1. Field of the Invention
The present invention relates generally to an improved method and apparatus for the recovery of highly viscous oil in subterranean deposits. In one aspect, the invention concerns a method of resistively heating the subterranean formation to lower the viscosity of the oil. In another aspect, the invention concerns a heating and production apparatus comprising a flexible production tubing. In another aspect, the invention concerns a method of completing a well by inserting into the fluid-filled well bore production tubing modified with a buoyant body.
2. Discussion of the Prior Art
Heavy oil is naturally formed oil with very high viscosity that often contains impurities such as sulfur. While conventional light oil has viscosities ranging from about 0.5 centipoise (cP) to about 100 cP, heavy oil has viscosities that range from 100 cP to over 1,000,000 cP. Heavy oil reserves are estimated to equal about 15% of the total remaining oil resources in the world. In the United States alone, heavy oil resources are estimated at about 30.5 billion barrels, and heavy oil production accounts for a substantial portion of domestic oil production. For example, in California alone, heavy oil production accounts for over 60% of the state's total oil production. With new reserves of conventional light oil becoming more difficult to find, improved methods of heavy oil extraction have become more important. Unfortunately, heavy oil is typically expensive to extract, and conventional methods have only about 10 to 30% recovery rates of heavy oil from existing reserves. Therefore, there is a compelling need to develop a more efficient and effective means for the extraction of heavy oil.

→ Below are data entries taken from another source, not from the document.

(* ===== verification/FieldsTheorems.v ===== *)
(** Field splitting: the theorems. *)
From S2P Require Import Prelude GoUtf8 GoUtf8Props Fields FieldsSpec FieldsProps ReadFields ReadFieldsProps.

Section theorems.
Context (ifs : gostr).

(** ** Word expansion *)

(** C31: the splitter implements the field splitting of POSIX: the fields that parts of a word split into
    are exactly those that the grammar gives to the atoms of the parts - quoted parts and runs of
    other characters between separators -, with white space of [IFS] ignored at both ends, a delimiter
    of white space or of one other separator with the white space around it, and no empty field behind
    the last delimiter.  Any sequence of the splitter's operations gives the fields of the machine. *)
Theorem splitFieldParts_posix :
  (∀ parts fs, splitFieldParts ifs parts = fs ↔ PosixSplit (parts_atoms ifs parts) fs) ∧
  (∀ ops, finish (foldl (fun s op => do_op ifs op s) newFieldSplitter ops) = split_fields (concat (map (op_atoms ifs) ops))).
Proof.
  split.
  - intros parts fs. rewrite <- split_fields_posix by apply parts_textual. unfold splitFieldParts.
    by rewrite (implements_finish _ _ (implements_parts ifs parts)).
  - intros ops. apply (implements_finish (fun s => foldl (fun s op => do_op ifs op s) s ops)), implements_ops.
Qed.

(** ** Reading *)

(** C32: [ReadFieldsFromChars] implements the same grammar: without a limit it returns the fields of the
    characters, where an escaped character belongs to a field whatever it is.  With a limit of [n] names
    and more fields than that, the first [n - 1] fields are returned as they are, and the last is a
    contiguous piece of the text behind which only separators are left and that splits into the
    fields that remain. *)
Theorem ReadFieldsFromChars_posix chars :
  (∃ fs, PosixSplit (unit_list (read_units ifs chars)) fs ∧
     ReadFieldsFromChars ifs chars (-1) = map char_text fs) ∧
  (∀ n, glen (ReadFieldsFromChars ifs chars (-1)) <= n → 0 < n → ReadFieldsFromChars ifs chars n = ReadFieldsFromChars ifs chars (-1)) ∧
  (∀ n, 0 < n < glen (ReadFieldsFromChars ifs chars (-1)) →
     ∃ front rest back, chars = front ++ rest ++ back ∧ separators (read_units ifs back) ∧
       ReadFieldsFromChars ifs chars n = take (Z.to_nat n - 1) (ReadFieldsFromChars ifs chars (-1)) ++ [map Value rest] ∧
       ReadFieldsFromChars ifs rest (-1) = drop (Z.to_nat n - 1) (ReadFieldsFromChars ifs chars (-1))).
Proof.
  rewrite read_all. split_and!.
  - exists (char_fields ifs chars). split; [|done]. apply split_fields_posix; [apply unit_list_textual|done].
  - intros n Hn Hpos. rewrite <- read_all in *. unfold ReadFieldsFromChars in *. revert Hn. change (-1 =? 0) with false.
    change (-1 =? -1) with true. cbn [orb]. unfold glen. rewrite length_map. intros Hn.
    rewrite (proj2 (Z.eqb_neq n 0)), (proj2 (Z.leb_le _ _) Hn), orb_true_r by lia. done.
  - intros n Hn. unfold texts, glen in Hn. rewrite length_map in Hn.
    destruct (read_limit ifs chars n Hn) as (front&rest&back&?&?&?&?). exists front, rest, back. by rewrite read_all.
Qed.

(** ** The two agree *)

Lemma read_chars_raw s : read_chars true false s = map (fun c => MkChar c false) s.
Proof. induction s as [|c s IH]; [done|]. cbn [read_chars map]. by rewrite IH. Qed.
Lemma unescaped_plain s : unescaped (map (fun c => MkChar c false) s) = s.
Proof. induction s as [|c s IH]; [done|]. cbn. by rewrite IH. Qed.
Lemma read_units_plain s : read_units ifs (map (fun c => MkChar c false) s) = map unescaped_unit (text_units ifs s).
Proof.
  induction s as [|s Hs IH] using (units_ind (classifyIFS ifs) (classifyIFS_advances ifs)); [done|].
  unfold read_units, text_units. rewrite (units_cons _ (classifyIFS_advances ifs)) by done.
  rewrite (units_cons _ (readClass_advances ifs)) by (by destruct s).
  assert (readClass ifs (map (fun c => MkChar c false) s) = classifyIFS ifs s) as ->.
  { destruct s as [|c s]; [done|]. cbn [map]. rewrite readClass_unescaped by done. by rewrite unescaped_plain. }
  cbn [map]. rewrite firstn_map, skipn_map. f_equal. exact IH.
Qed.
Lemma text_units_nonempty s : Forall (fun p => p.2 ≠ []) (text_units ifs s).
Proof.
  induction s as [|s Hs IH] using (units_ind (classifyIFS ifs) (classifyIFS_advances ifs)); [constructor|].
  unfold text_units. rewrite (units_cons _ (classifyIFS_advances ifs)) by done. constructor; [|exact IH]. cbn [snd].
  pose proof (advances_nonempty _ (classifyIFS_advances ifs) s Hs) as Hw. intros E%(f_equal length).
  rewrite length_take in E. simpl in E. lia.
Qed.

(** C33: [read] and word expansion split alike: the fields that [ReadFields] gives for a text without
    escapes are the texts of the fields that the splitter gives for the same text unquoted, whatever
    bytes are in the text and in [IFS]. *)
Theorem ReadFields_is_word_splitting s :
  ReadFields ifs s (-1) true = map part_text (splitFieldParts ifs [plain_part s]).
Proof.
  unfold ReadFields. rewrite read_chars_raw, read_all. unfold splitFieldParts.
  rewrite (implements_finish _ _ (implements_parts ifs [plain_part s])). unfold parts_atoms, part_atoms. cbn [map concat val quote plain_part].
  rewrite decide_True, app_nil_r by done. unfold char_fields. rewrite read_units_plain. unfold text_atoms, split_fields.
  by rewrite (machines_agree (text_units ifs s) [] (Between false) (Between false) (text_units_nonempty s)).
Qed.

(** ** Elements of arrays *)

Lemma hasIFS_units fuel s i :
  (length s - i ≤ fuel)%nat → (i ≤ length s)%nat →
  hasIFS_loop ifs fuel s i = false → Forall (fun p => p.1 = ifsRuneNone) (text_units ifs (drop i s)).
Proof.
  revert i. induction fuel as [|fuel IH]; intros i Hf Hi H.
  { assert (i = length s) as -> by lia. rewrite drop_all. constructor. }
  cbn [hasIFS_loop] in H. destruct (Nat.ltb_spec i (length s)) as [Hlt|]; [|by rewrite drop_ge].
  assert (drop i s ≠ []) as Hd by (intros E%(f_equal length); rewrite length_drop in E; simpl in E; lia).
  pose proof (advances_nonempty _ (classifyIFS_advances ifs) _ Hd) as Hw. rewrite length_drop in Hw.
  unfold text_units. rewrite (units_cons _ (classifyIFS_advances ifs)) by done. unfold classifyIFSStringAt in H.
  destruct (classifyIFS ifs (drop i s)) as [t w]. cbn [fst snd] in *. case_decide as Ht; [|done].
  constructor; [done|]. rewrite drop_drop. apply IH; [lia|lia|done].
Qed.
Lemma no_ifs_units s : ifs = [] → Forall (fun p => p.1 = ifsRuneNone) (text_units ifs s).
Proof.
  intros Hifs. induction s as [|s Hs IH] using (units_ind (classifyIFS ifs) (classifyIFS_advances ifs)); [constructor|].
  unfold text_units. rewrite (units_cons _ (classifyIFS_advances ifs)) by done. constructor; [|exact IH]. cbn [fst].
  rewrite Hifs. unfold classifyIFS. destruct s; [done|]. destruct (DecodeRuneInString _). by destruct (_ && _).
Qed.
Lemma split_whole s : s ≠ [] → Forall (fun p => p.1 = ifsRuneNone) (text_units ifs s) → splitFieldParts ifs [plain_part s] = [[plain_part s]].
Proof.
  intros Hs Hall. unfold splitFieldParts. rewrite (implements_finish _ _ (implements_parts ifs [plain_part s])).
  unfold parts_atoms, part_atoms. cbn [map concat val quote plain_part]. rewrite decide_True, app_nil_r by done. unfold text_atoms.
  assert (∀ us acc, Forall (fun p => p.1 = ifsRuneNone) us → unit_atoms acc us = chunk_of (acc ++ concat (map snd us))) as Hacc.
  { intros us acc H. revert acc. induction H as [|[t u] us Ht _ IH]; intros acc; cbn [unit_atoms map concat]; [by rewrite app_nil_r|].
    cbn in Ht. rewrite decide_True by done. by rewrite IH, (assoc_L (++)). }
  rewrite Hacc by done. unfold text_units. rewrite units_concat by apply classifyIFS_advances. unfold chunk_of. cbn [app].
  by rewrite decide_False.
Qed.

(** The shortcut of [splitElemsAsFields] changes nothing: whether or not it is taken, the elements split
    one by one into the fields of POSIX, and an empty element is an empty field. *)
Theorem splitElemsAsFields_exact elems :
  splitElemsAsFields ifs elems = concat (map (fun e => if decide (e = []) then [[]] else splitFieldParts ifs [plain_part e]) elems).
Proof.
  unfold splitElemsAsFields. destruct (_ || _) eqn:Hfast.
  - assert (Forall (fun e => e ≠ [] → Forall (fun p => p.1 = ifsRuneNone) (text_units ifs e)) elems) as Hall.
    { apply list.Forall_forall. intros e He Hne. apply orb_prop in Hfast as [Hifs%bool_decide_eq_true_1|Hf]; [by apply no_ifs_units|].
      rewrite forallb_forall in Hf. specialize (Hf e (proj1 (list_elem_of_In _ _) He)). rewrite bool_decide_eq_false_2 in Hf by done.
      rewrite <- (drop_0 e). apply (hasIFS_units (length e)); [lia|lia|by apply negb_true_iff]. }
    clear Hfast. induction Hall as [|e elems He _ IH]; [done|]. cbn [elemsAsFields map concat].
    fold (elemsAsFields elems). rewrite IH. case_decide; [done|]. by rewrite split_whole by auto.
  - clear Hfast. f_equal. apply map_ext. intros e. cbn zeta. destruct (decide (e = [])) as [->|He].
    + by rewrite decide_True by done.
    + by rewrite decide_False by tauto.
Qed.
End theorems.

(** ** Examples *)

Definition ifs_default : gostr := [" "%char; ascii_of_nat 9; ascii_of_nat 10].
Example split_default : map part_text (splitFieldParts ifs_default [plain_part (go "  a b "); MkPart (go " c") [] quoteDouble; plain_part (go "d ")])
  = [go "a"; go "b"; go " cd"].
Proof. vm_compute. reflexivity. Qed.
Example split_colons : map part_text (splitFieldParts (go ": ") [plain_part (go "a : b::c:")]) = [go "a"; go "b"; []; go "c"].
Proof. vm_compute. reflexivity. Qed.
Example read_limited : ReadFields (go ":") (go "a:b:c") 2 true = [go "a"; go "b:c"].
Proof. vm_compute. reflexivity. Qed.

(** The delimiter behind the last field is dropped even when there are more fields than names: the shell
    that the code follows assigns [b:c:] to the second name. *)
Example read_drops_last_delimiter : ReadFields (go ":") (go "a:b:c:") 2 true = [go "a"; go "b:c"].
Proof. vm_compute. reflexivity. Qed.
(** A backslash escapes one byte: behind it a separator of two bytes still separates, in its middle. *)
Definition cedilla : gostr := map byte_of [195; 167].
Example escaped_multibyte : ReadFields cedilla (go "\" ++ cedilla ++ go "x") (-1) false = [[byte_of 195]; go "x"].
Proof. vm_compute. reflexivity. Qed.
(** [ifsJoin] joins with the first byte of [IFS], not with its first character. *)
Example join_first_byte : ifsJoin cedilla [go "a"; go "b"] = go "a" ++ [byte_of 195] ++ go "b".
Proof. vm_compute. reflexivity. Qed.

One of the ways in which heavy oil can be recovered is through electromagnetic stimulation. This involves lowering the viscosity of heavy oil by heating it with electricity. There are several different methods of electromagnetic stimulation, including, for example, inductive heating, microwave heating, and resistive heating. Inductive heating utilizes a down-hole heating element that directly turns the current into heat. Microwave heating utilizes very high frequency energy to heat the reservoir. Resistive heating utilizes an electrode that is grounded to an adjacent well bore or to the surface. The electric current from the electrode in this method is conducted by connate brine in the reservoir. Resistive heating essentially heats the subterranean formation surrounding the heavy oil, resulting in the oil being heated and lowering its viscosity.
Electromagnetic stimulation is, in theory, the ideal way to lower the viscosity of heavy oil because of the wide availability of electricity and because it requires a minimal surface presence. However, the results have not lived up to theory. There have been many different designs for electromagnetic stimulation of heavy oil reserves, but none have worked well enough to gain widespread acceptance. This is primarily because the prior art has not developed an economical and robust downhole deployment system for electromagnetic stimulation.
Among the methods of electromagnetic stimulation, resistive heating seems to hold the most promise as a reliable means of lowering the viscosity of heavy oil. One reason for this is that resistive heating does not require any type of injection, because the current simply flows through the conductive brine of the oil well. However, as in other types of electromagnetic stimulation, there has yet to be a widely accepted system for resistive heating. Thus, there remains the need for an electromagnetic heating system that is effective in increasing the productive output of heavy oil reservoirs.
Oil and/or natural gas wells are often drilled horizontally in several directions from one well head for a variety of reasons. However, one problem with the completion of horizontal wells is that it is difficult to extend production tubing to the end of the well. Therefore, there is also a need for a method to more effectively complete a horizontal well.